▶ _TASK REQUIREMENTS_
From the data below, repeat exactly the lines from the line with "ctx) (in_nets b))." to the line with "intros a b.", both included.

▶ _INFORMATION_
(** [RulesetMatchOutcome::deferred] and [requirements] *)
Definition outcome_deferred (process destination_ip : bool) : RulesetMatchOutcome :=
  match process, destination_ip with
  | false, false => RsNotMatched
  | true, false => RsNeedsProcess
  | false, true => RsNeedsDestinationIp
  | true, true => RsNeedsProcessAndDestinationIp
  end.

Definition outcome_requirements (o : RulesetMatchOutcome) : bool * bool :=
  match o with
  | RsNeedsProcess => (true, false)
  | RsNeedsDestinationIp => (false, true)
  | RsNeedsProcessAndDestinationIp => (true, true)
  | _ => (false, false)
  end.

Fixpoint any_loop (f : RulesetExpr -> RulesetMatchOutcome) (l : list RulesetExpr) (np nd : bool) : RulesetMatchOutcome :=
  match l with
  | [] => outcome_deferred np nd
  | child :: l' =>
    match f child with
    | RsMatched => RsMatched
    | RsNotMatched => any_loop f l' np nd
    | o => let '(p, d) := outcome_requirements o in any_loop f l' (np || p) (nd || d)
    end
  end.

Fixpoint all_loop (f : RulesetExpr -> RulesetMatchOutcome) (l : list RulesetExpr) (np nd : bool) : RulesetMatchOutcome :=
  match l with
  | [] => if np || nd then outcome_deferred np nd else RsMatched
  | child :: l' =>
    match f child with
    | RsNotMatched => RsNotMatched
    | RsMatched => all_loop f l' np nd
    | o => let '(p, d) := outcome_requirements o in all_loop f l' (np || p) (nd || d)
    end
  end.

Definition outcome_not (o : RulesetMatchOutcome) : RulesetMatchOutcome :=
  match o with RsMatched => RsNotMatched | RsNotMatched => RsMatched | deferred => deferred end.

Fixpoint matches_lazy (ctx : RulesetMatchContext) (pr dr : bool) (e : RulesetExpr) : RulesetMatchOutcome :=
  match e with
  | EAny children => any_loop (matches_lazy ctx pr dr) children false false
  | EAll children => all_loop (matches_lazy ctx pr dr) children false false
  | ENot child => outcome_not (matches_lazy ctx pr dr child)
  | EPredicate p =>
    let needs_process := negb pr && requires_process_metadata p in
    let needs_destination_ip := negb dr && requires_destination_ip p in
    if needs_process || needs_destination_ip then outcome_deferred needs_process needs_destination_ip
    else if predicate_matches p ctx then RsMatched else RsNotMatched
  end.

Record RulesetProgram : Type := mkProgram { rg_version : Z; rg_rule_count : Z; rg_root : RulesetExpr }.

Definition program_matches (p : RulesetProgram) (ctx : RulesetMatchContext) : bool := expr_matches (rg_root p) ctx.

Definition matches_deferred (p : RulesetProgram) (ctx : RulesetMatchContext) (pr dr : bool) : RulesetMatchOutcome :=
  matches_lazy ctx pr dr (rg_root p).

(** [visit_destination_ip_cidrs] with the collecting visitor, and [is_destination_ip_union] *)
Fixpoint expr_cidrs (e : RulesetExpr) : list IpNet :=
  match e with
  | EAny children | EAll children => concat (map expr_cidrs children)
  | ENot child => expr_cidrs child
  | EPredicate (PDstIpCidr l) => l
  | EPredicate _ => []
  end.

Fixpoint is_destination_ip_union (e : RulesetExpr) : bool :=
  match e with
  | EPredicate (PDstIpCidr _) => true
  | EAny children => forallb is_destination_ip_union children
  | EAll [child] => is_destination_ip_union child
  | EAll _ | ENot _ | EPredicate _ => false
  end.

Definition destination_ip_cidrs (p : RulesetProgram) : list IpNet := expr_cidrs (rg_root p).
Definition is_exact_destination_ip_set (p : RulesetProgram) : bool := is_destination_ip_union (rg_root p).

(** ** Induction over expressions *)

Section expr_induction.
  Variable P : RulesetExpr -> Prop.
  Hypothesis P_any : forall children, Forall P children -> P (EAny children).
  Hypothesis P_all : forall children, Forall P children -> P (EAll children).
  Hypothesis P_enot : forall child, P child -> P (ENot child).
  Hypothesis P_pred : forall p, P (EPredicate p).

Lemma expr_ind : forall e, P e.
Proof using All.
  fix IH 1. intros [children|children|child|p].
  - apply P_any. induction children as [|x l IHl]; constructor; [apply IH|exact IHl].
  - apply P_all. induction children as [|x l IHl]; constructor; [apply IH|exact IHl].
  - apply P_enot, IH.
  - apply P_pred.
Qed.
End expr_induction.

(** ** Lazy evaluation in terms of match states *)

Lemma outcome_deferred_state p d : ruleset_outcome_to_state (outcome_deferred p d) = deferred p d.
Proof. by destruct p, d. Qed.

Lemma any_loop_states f l np nd :
  ruleset_outcome_to_state (any_loop f l np nd) = or_states (map (fun e => ruleset_outcome_to_state (f e)) l) np nd.
Proof.
  revert np nd. induction l as [|e l IH]; intros np nd; cbn; [apply outcome_deferred_state|].
  destruct (f e); cbn; rewrite ?IH; done.
Qed.

Lemma all_loop_states f l np nd :
  ruleset_outcome_to_state (all_loop f l np nd) = and_states (map (fun e => ruleset_outcome_to_state (f e)) l) np nd.
Proof.
  revert np nd. induction l as [|e l IH]; intros np nd; cbn.
  - destruct (np || nd) eqn:E; [apply outcome_deferred_state|done].
  - destruct (f e); cbn; rewrite ?IH; done.
Qed.

Lemma not_outcome_state o :
  ruleset_outcome_to_state (outcome_not o) = not_state (ruleset_outcome_to_state o).
Proof. by destruct o. Qed.

Lemma predicate_state ctx pr dr p :
  ruleset_outcome_to_state (matches_lazy ctx pr dr (EPredicate p))
  = (let np := negb pr && requires_process_metadata p in
     let nd := negb dr && requires_destination_ip p in
     if np || nd then deferred np nd else bool_state (predicate_matches p ctx)).
Proof.
  cbn. destruct (_ || _); [apply outcome_deferred_state|]. by destruct (predicate_matches p ctx).
Qed.

Lemma matches_lazy_honest ctx pr dr e : honest pr dr (ruleset_outcome_to_state (matches_lazy ctx pr dr e)).
Proof.
  revert e. apply expr_ind.
  - intros l Hl. cbn [matches_lazy]. rewrite any_loop_states. apply or_states_spec; [|done|done]. by apply List.Forall_map.
  - intros l Hl. cbn [matches_lazy]. rewrite all_loop_states. apply and_states_spec; [|done|done]. by apply List.Forall_map.
  - intros e He. cbn [matches_lazy]. rewrite not_outcome_state. by destruct (ruleset_outcome_to_state _).
  - intros p. rewrite predicate_state. cbn zeta. destruct (_ || _); [|apply honest_bool_state].
    apply honest_deferred; intros [? _]%andb_prop; by apply negb_true_iff.
Qed.

(** A context that knows more: predicates that are not asked for agree on both. *)
Lemma matches_lazy_refines ctx ctx' pr dr pr' dr' e :
  (forall p, negb pr && requires_process_metadata p || negb dr && requires_destination_ip p = false ->
             negb pr' && requires_process_metadata p || negb dr' && requires_destination_ip p = false
             /\ predicate_matches p ctx' = predicate_matches p ctx) ->
  refines (ruleset_outcome_to_state (matches_lazy ctx pr dr e)) (ruleset_outcome_to_state (matches_lazy ctx' pr' dr' e)).
Proof.
  intros Hp. revert e. apply expr_ind.
  - intros l Hl. cbn [matches_lazy]. rewrite !any_loop_states.
    apply (or_states_refines pr dr pr' dr'); [| |induction Hl; by constructor];
      apply List.Forall_map, List.Forall_forall; intros; apply matches_lazy_honest.
  - intros l Hl. cbn [matches_lazy]. rewrite !all_loop_states.
    apply (and_states_refines pr dr pr' dr'); [| |induction Hl; by constructor];
      apply List.Forall_map, List.Forall_forall; intros; apply matches_lazy_honest.
  - intros e He. cbn [matches_lazy]. rewrite !not_outcome_state.
    destruct (ruleset_outcome_to_state (matches_lazy ctx pr dr e)); cbn in *; [by rewrite He|by rewrite He|done].
  - intros p. rewrite !predicate_state. cbn zeta. destruct (_ || _) eqn:E.
    + unfold deferred. by rewrite E.
    + destruct (Hp p E) as [-> ->]. apply refines_refl.
Qed.

(** Programs keep the promises the engine's deferral relies on. *)
Lemma program_refines_ip p ctx ip pr :
  refines (ruleset_outcome_to_state (matches_deferred p ctx pr false)) (ruleset_outcome_to_state (matches_deferred p (ctx_with_ip ctx (Some ip)) pr true)).
Proof. apply matches_lazy_refines. intros q Hq. cbn in *. destruct pr; cbn in *; destruct q; try done; cbn in Hq; discriminate Hq. Qed.

Lemma program_refines_process p ctx pname path packages dr :
  refines (ruleset_outcome_to_state (matches_deferred p ctx false dr)) (ruleset_outcome_to_state (matches_deferred p (ctx_with_process ctx pname path packages) true dr)).
Proof. apply matches_lazy_refines. intros q Hq. cbn in *. destruct dr; cbn in *; destruct q; try done; cbn in Hq; discriminate Hq. Qed.

(** [C29] Lazy and eager evaluation of a rule set agree: with everything resolved, lazy
    evaluation returns the boolean value of the expression; before that, a definite
    lazy answer is the value the expression has for every destination address (when the
    address is what is missing) and for every process metadata (when that is missing). *)
Theorem ruleset_lazy_agrees (prog : RulesetProgram) ctx :
  matches_deferred prog ctx true true = (if program_matches prog ctx then RsMatched else RsNotMatched)
  /\ (forall pr dr b ip pname path packages,
        matches_deferred prog ctx pr dr = (if b : bool then RsMatched else RsNotMatched) ->
        (dr = true -> ip = rc_dst_ip ctx) ->
        (pr = true -> pname = rc_process_name ctx /\ path = rc_process_path ctx /\ packages = rc_package_names ctx) ->
        program_matches prog (ctx_with_process (ctx_with_ip ctx ip) pname path packages) = b).
Proof.
  assert (Heager : forall e c, matches_lazy c true true e = (if expr_matches e c then RsMatched else RsNotMatched)).
  { intros e c. revert e. apply expr_ind.
    - intros l Hl. cbn. induction Hl as [|e l He Hl IH]; [done|]. cbn. rewrite He. by destruct (expr_matches e c).
    - intros l Hl. cbn. induction Hl as [|e l He Hl IH]; [done|]. cbn. rewrite He. by destruct (expr_matches e c).
    - intros e He. cbn. rewrite He. by destruct (expr_matches e c).
    - done. }
  split; [apply Heager|]. intros pr dr b ip pname path packages Hb Hdr Hpr. unfold program_matches, matches_deferred in *.
  set (ctx' := ctx_with_process _ _ _ _).
  assert (Hr : refines (ruleset_outcome_to_state (matches_lazy ctx pr dr (rg_root prog)))
                       (ruleset_outcome_to_state (matches_lazy ctx' true true (rg_root prog)))).
  { apply matches_lazy_refines. intros p Hp. split; [done|].
    destruct pr; [destruct (Hpr eq_refl) as (-> & -> & ->)|]; (destruct dr; [specialize (Hdr eq_refl); subst ip|]);
      subst ctx'; cbn in Hp; destruct p; try reflexivity; discriminate Hp. }
  rewrite Hb, Heager in Hr. destruct b, (expr_matches (rg_root prog) ctx'); cbn in Hr; congruence.
Qed.

(** A rule set flagged as an exact destination set is one: it matches a flow
    exactly when the extracted CIDRs contain the flow's destination address. *)
Theorem ruleset_exact_ip_set (prog : RulesetProgram) ctx :
  is_exact_destination_ip_set prog = true ->
  program_matches prog ctx = opt_holds (destination_ip ctx) (in_nets (destination_ip_cidrs prog)).
Proof.
  unfold is_exact_destination_ip_set, program_matches, destination_ip_cidrs.
  assert (Hnil : opt_holds (destination_ip ctx) (in_nets []) = false) by (by destruct (destination_ip ctx)).
  assert (Happ : forall a b, opt_holds (destination_ip ctx) (in_nets (a ++ b))
    = opt_holds (destination_ip ctx) (in_nets a) || opt_holds (destination_ip ctx) (in_nets b)).
  { intros a b. destruct (destination_ip ctx) as [ip|]; [|done]. apply existsb_app. }
  generalize (rg_root prog). apply (expr_ind (fun e => is_destination_ip_union e = true ->
    expr_matches e ctx = opt_holds (destination_ip ctx) (in_nets (expr_cidrs e)))).
  - intros l Hl He. cbn in He. induction Hl as [|e l Hm Hl IH]; [done|]. cbn in He |- *.
    apply andb_prop in He as [He Hrest]. rewrite Happ, Hm by done. f_equal. by apply IH.
  - intros l Hl He. destruct Hl as [|e l Hm Hl]; [done|]. destruct l as [|? ?]; [|done]. cbn in *.
    rewrite app_nil_r, andb_true_r. by apply Hm.
  - done.
  - intros p Hp. by destruct p.
Qed.
End ir.

(** ** Witnesses *)

Module RulesetWitness.
Import Concrete.
#[local] Existing Instance route_lib.

Definition plain_sets : RulesetLib :=
  {| RegexSet := list string; regex_set_is_match r s := existsb (str_contains s) r; target_android := false |}.
#[local] Existing Instance plain_sets.

Definition ten : IpNet := @Net4 cidr_nets (@mkCidr 32 10 24 eq_refl).

(** curl to the 10/8 network, or the domain [lan.example] *)
Definition prog : RulesetProgram :=
  mkProgram 2 2 (EAny [EAll [EPredicate (PDstIpCidr [ten]); EPredicate (PProcessName ["curl"])];
                       EPredicate (PDomain ["lan.example"])]).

▶ _EXERCISE RESPONSE_
    = opt_holds (destination_ip ctx) (in_nets a) || opt_holds (destination_ip ctx) (in_nets b)).
  { intros a b. destruct (destination_ip ctx) as [ip|]; [|done]. apply existsb_app. }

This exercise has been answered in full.